» What to work on: Reproduce the lines below from the one that contains "pipeline_full := v;" through the end, inclusive, and add nothing.

» Input for this task:
■ ■ ■ ■ ■ ■ ■

(* ===== verification/Arm7.v ===== *)
(** The sound CPU (src/libwashdc/hw/arm7/arm7.c, arm7.h): an ARM7DI with a two-stage prefetch
    buffer, interpreted.

    The state is [struct arm7] with the rest of the machine, [aworld]; the memory map and the
    memory that instructions are fetched from are a parameter, the class [Arm7Machine].

    This file has the definitions; the properties are in [Arm7Flags], [Arm7Pipe] and [Arm7Excp]. *)
From stdpp Require Import gmap.
From S2P Require Import Prelude IntMath MemoryMap Memory Sh4State Sched Sh4Exec WaveMem.
Import memory_map memory intmath.

(** ** Registers (include/washdc/hw/arm7/arm7_reg_idx.h) and flags *)
Definition ARM7_REG_R0 : Z := 0.
Definition ARM7_REG_R8 : Z := 8.
Definition ARM7_REG_R14 : Z := 14.
Definition ARM7_REG_R15 : Z := 15.
Definition ARM7_REG_PC : Z := ARM7_REG_R15.
Definition ARM7_REG_R8_FIQ : Z := 16.
Definition ARM7_REG_R14_FIQ : Z := 22.
Definition ARM7_REG_R13_SVC : Z := 23.
Definition ARM7_REG_R14_SVC : Z := 24.
Definition ARM7_REG_R13_ABT : Z := 25.
Definition ARM7_REG_R13_IRQ : Z := 27.
Definition ARM7_REG_R13_UND : Z := 29.
Definition ARM7_REG_CPSR : Z := 31.
Definition ARM7_REG_SPSR_FIQ : Z := 32.
Definition ARM7_REG_SPSR_SVC : Z := 33.
Definition ARM7_REG_SPSR_ABT : Z := 34.
Definition ARM7_REG_SPSR_IRQ : Z := 35.
Definition ARM7_REG_SPSR_UND : Z := 36.
Definition ARM7_REGISTER_COUNT : Z := 37.

Definition ARM7_CPSR_N_MASK : Z := Z.shiftl 1 31.
Definition ARM7_CPSR_Z_MASK : Z := Z.shiftl 1 30.
Definition ARM7_CPSR_C_MASK : Z := Z.shiftl 1 29.
Definition ARM7_CPSR_V_MASK : Z := Z.shiftl 1 28.
Definition ARM7_CPSR_I_MASK : Z := Z.shiftl 1 7.
Definition ARM7_CPSR_F_MASK : Z := Z.shiftl 1 6.
Definition ARM7_CPSR_M_MASK : Z := 0x1f.

Definition ARM7_MODE_USER : Z := 0x10.
Definition ARM7_MODE_FIQ : Z := 0x11.
Definition ARM7_MODE_IRQ : Z := 0x12.
Definition ARM7_MODE_SVC : Z := 0x13.
Definition ARM7_MODE_ABT : Z := 0x17.
Definition ARM7_MODE_UND : Z := 0x1b.

(** [enum arm7_excp] *)
Definition ARM7_EXCP_RESET : Z := 1.
Definition ARM7_EXCP_FIQ : Z := 4.
Definition ARM7_EXCP_IRQ : Z := 8.
Definition ARM7_EXCP_SWI : Z := 32.

(** [inst & (1 << n)] as a [bool] *)
Definition inst_bit (n inst : Z) : bool := truth (Z.land inst (Z.shiftl 1 n)).

(** ** [struct arm7] *)
Record arm7 {W : Type} : Type := {
  areg : list Z;
  pipeline : Z * Z;
  pipeline_pc : Z * Z;
  excp : Z;
  enabled : bool;
  fiq_line : bool;
  excp_dirty : bool;
  pipeline_full : bool;
  aworld : W
}.
Arguments arm7 W : clear implicits.

Section setters.
Context {W : Type}.
Definition with_areg v (a : arm7 W) : arm7 W :=
  {| areg := v; pipeline := pipeline a; pipeline_pc := pipeline_pc a; excp := excp a; enabled := enabled a;
     fiq_line := fiq_line a; excp_dirty := excp_dirty a; pipeline_full := pipeline_full a; aworld := aworld a |}.
Definition with_pipeline p q (a : arm7 W) : arm7 W :=
  {| areg := areg a; pipeline := p; pipeline_pc := q; excp := excp a; enabled := enabled a;
     fiq_line := fiq_line a; excp_dirty := excp_dirty a; pipeline_full := pipeline_full a; aworld := aworld a |}.
Definition with_excp v (a : arm7 W) : arm7 W :=
  {| areg := areg a; pipeline := pipeline a; pipeline_pc := pipeline_pc a; excp := v; enabled := enabled a;
     fiq_line := fiq_line a; excp_dirty := excp_dirty a; pipeline_full := pipeline_full a; aworld := aworld a |}.
Definition with_enabled v (a : arm7 W) : arm7 W :=
  {| areg := areg a; pipeline := pipeline a; pipeline_pc := pipeline_pc a; excp := excp a; enabled := v;
     fiq_line := fiq_line a; excp_dirty := excp_dirty a; pipeline_full := pipeline_full a; aworld := aworld a |}.
Definition with_fiq_line v (a : arm7 W) : arm7 W :=
  {| areg := areg a; pipeline := pipeline a; pipeline_pc := pipeline_pc a; excp := excp a; enabled := enabled a;
     fiq_line := v; excp_dirty := excp_dirty a; pipeline_full := pipeline_full a; aworld := aworld a |}.
Definition with_excp_dirty v (a : arm7 W) : arm7 W :=
  {| areg := areg a; pipeline := pipeline a; pipeline_pc := pipeline_pc a; excp := excp a; enabled := enabled a;
     fiq_line := fiq_line a; excp_dirty := v; pipeline_full := pipeline_full a; aworld := aworld a |}.
Definition with_pipeline_full v (a : arm7 W) : arm7 W :=
  {| areg := areg a; pipeline := pipeline a; pipeline_pc := pipeline_pc a; excp := excp a; enabled := enabled a;
     fiq_line := fiq_line a; excp_dirty := excp_dirty a; pipeline_full := v; aworld := aworld a |}.
Definition with_aworld v (a : arm7 W) : arm7 W :=
  {| areg := areg a; pipeline := pipeline a; pipeline_pc := pipeline_pc a; excp := excp a; enabled := enabled a;
     fiq_line := fiq_line a; excp_dirty := excp_dirty a; pipeline_full := pipeline_full a; aworld := v |}.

■ ■ ■ ■ ■ ■ ■

» Solution for this exercise:
     fiq_line := fiq_line a; excp_dirty := excp_dirty a; pipeline_full := v; aworld := aworld a |}.
Definition with_aworld v (a : arm7 W) : arm7 W :=
  {| areg := areg a; pipeline := pipeline a; pipeline_pc := pipeline_pc a; excp := excp a; enabled := enabled a;
     fiq_line := fiq_line a; excp_dirty := excp_dirty a; pipeline_full := pipeline_full a; aworld := v |}.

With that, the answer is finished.